At the Winter solstice, he is born as the embodiment of innocence and joy, of childish delight in all things. He is the triumph of the returning light. At Brigid or Candlemas, February 2nd, his growth is celebrated, as the days grow visibly longer. At the Spring equinox, he is the green flourishing youth who dances with the Goddess in her maiden aspect. On Beltane, May 1st, there marriage is celebrated with maypoles and bonfires and huge versions of the green man of the wood are erected from leaves and branches.

On the Summer solstice it is consummated in a union so complete it becomes death. He is named Summer clad king, instead of Winter born, and the crown is of roses: the bloom of culmination coupled with the stab of the thorn. He is mourned at Lughnasad, August 1st, and at the fall equinox, he sleeps in the womb of the Goddess, sailing over the sunless sea that is her womb.

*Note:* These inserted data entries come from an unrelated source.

(** None of them makes an absent task appear. *)
Lemma a_move_absent a b id :
  a_move a b -> a_inv a -> a_state a id = None -> a_state b id = None.
Proof.
  intros Hs Ha Hn.
  destruct Hs as [a b x st Hx _ _ [-> _]|a b x _ Hx [-> _]|a b x Hx [-> _]|a b x _ Hx [-> _]
                 |a b [-> _]|a b x y q _ Hx Hq [-> _]|a b [-> _]]; simpl.
  1-4: rewrite a_set_ne; congruence.
  - assert (Hreq : forall y, y ∈ a_queue (a_requeue a) -> a_state a y <> None).
    { unfold a_requeue. intros y. destruct (a_cpu a) as [p|]; [case_decide|];
        simpl; rewrite ?elem_of_app, ?list_elem_of_singleton; try (intros ->%(inv_ready _ Ha); done).
      intros [->%(inv_ready _ Ha)| ->]; [done|congruence]. }
    assert (Hid : a_state (a_requeue a) id = None).
    { unfold a_requeue. destruct (a_cpu a) as [p|]; [case_decide|]; simpl; [|done..].
      rewrite a_set_ne; congruence. }
    unfold a_schedule. destruct (a_queue (a_requeue a)) as [|y q] eqn:Hq; simpl; [done|].
    rewrite a_set_ne; [done|]. intros ->. by apply (Hreq y); [left|].
  - assert (a_state a y = Some Ready) by (apply (inv_ready _ Ha); rewrite Hq; left).
    rewrite !a_set_ne; congruence.
  - done.
Qed.

(** A public operation, with its arguments. *)
Inductive SchedOp :=
| OpCreate (priority : Priority) (kind : TaskKind)
| OpAttach (id : TaskId)
| OpDestroyCreated (id : TaskId)
| OpMakeReady (id : TaskId)
| OpTerminateTo (successor : TaskId)
| OpSchedule
| OpBlock
| OpBlockOn (waiters : WaitQueue)
| OpWake (waiters : WaitQueue)
| OpSleep (deadline : Z) (sleepers : SleepQueue)
| OpExpire (now : Z) (sleepers : SleepQueue)
| OpExit.
(** [allocate_contiguous] returns, and a run it gives consists of
    consecutive free pages taken off the free list in one piece: the run is
    disjoint from everything handed out before and after it, page aligned, and
    its byte range does not overflow. *)
Theorem allocate_contiguous_sound {R} `{BootRegion R} (a : EarlyFrameAllocator R) count :
  fa_wf a -> 0 <= count ->
  exists r a', allocate_contiguous count a = Some (r, a') /\ fa_wf a' /\
  match r with
  | Some c =>
      0 < count /\ cf_count c = count /\ cf_start c mod FRAME_SIZE = 0 /\
      cf_byte_len c = Some (count * FRAME_SIZE) /\
      (exists skipped, free_frames a =
         skipped ++ pages_from (Z.to_nat count) (cf_start c) ++ free_frames a')
  | None => True
  end.
Proof.
  intros Hw Hc. unfold allocate_contiguous. destruct (Z.eqb_spec count 0); [by eexists None, a|].
  destruct (checked_mul count FRAME_SIZE) as [bytes|] eqn:Hm; [|by eexists None, a].
  pose proof Hm as [-> Hmax]%checked_mul_Some.
  destruct (allocate_contiguous_loop_spec (alloc_fuel a) count a Hw) as (r & a' & Heq & Hw' & Hr);
    [unfold alloc_fuel; lia|lia|].
  exists r, a'. split_and!; [done|done|]. destruct r as [c|]; [|done].
  destruct Hr as (Hcc & skipped & Hsk & Hal & _). split_and!; [lia|done|done| |eauto].
  unfold cf_byte_len. by rewrite Hcc.
Qed.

At Samhain, (first full moon in Scorpio), he arrives at the land of youth, the shining land of the dead in which souls grow young again, as they wait to be reborn. He opens the gates that they may return and visit their loved ones, and rules in the dream world, as he too grows young again, until at the Winter solstice he is again reborn.

This is the myth, the poetic statement of a process that is seasonal, celestial, and psychological. Enacting the myth in ritual, we enact our own transformation, the constant birth, growth, culmination, and passing of our ideas, plans, work, and relationships. Each loss, each change, even a happy one, turns life upside down. We each become the hanged one: The herb that's hung up to dry, the carcass hung to cure, the hanged man of the tarot, whose meaning is the sacrifice that allows us to move on to a new level of being.

The God does not perpetuate acts of sadomasochism on the Goddess or preach to her “the power of sexual surrender.” It is he that surrenders, to the power of his own feelings.

Nowhere but in love do we live so completely in the all-consuming present; and at no time but when we are in love are we so seemingly conscious of our own mortality. For even if love lasts, or metamorphoses into a sweeter and deeper, if less fiery storm. Sooner or later, one lover will die and one will be left with the loss alone. Through the embrace of Pan, whose hairy thighs rub us raw even as they bring us ecstasy, can we learn to be fully alive?

And so the God is the proud stag who haunts the heart of the deepest forest, that of the self. He is untamed. He is all that lies within us that refuses to be domesticated, that refuses to be compromised, diluted, made safe, molded, or tampered with. He is free.

Pan shapes flexibility in the World of form.

Known to all societies in one form or another, the Horned God, Death, Pan, Lord of the Wood, Gadarn; the Druid God of Fertility, God of the underworld, Kouros, Kern, kernnunose, the Grim Reaper, God of the Dream World, and many, many others.
To me he is simply known as “The Lord of Death!”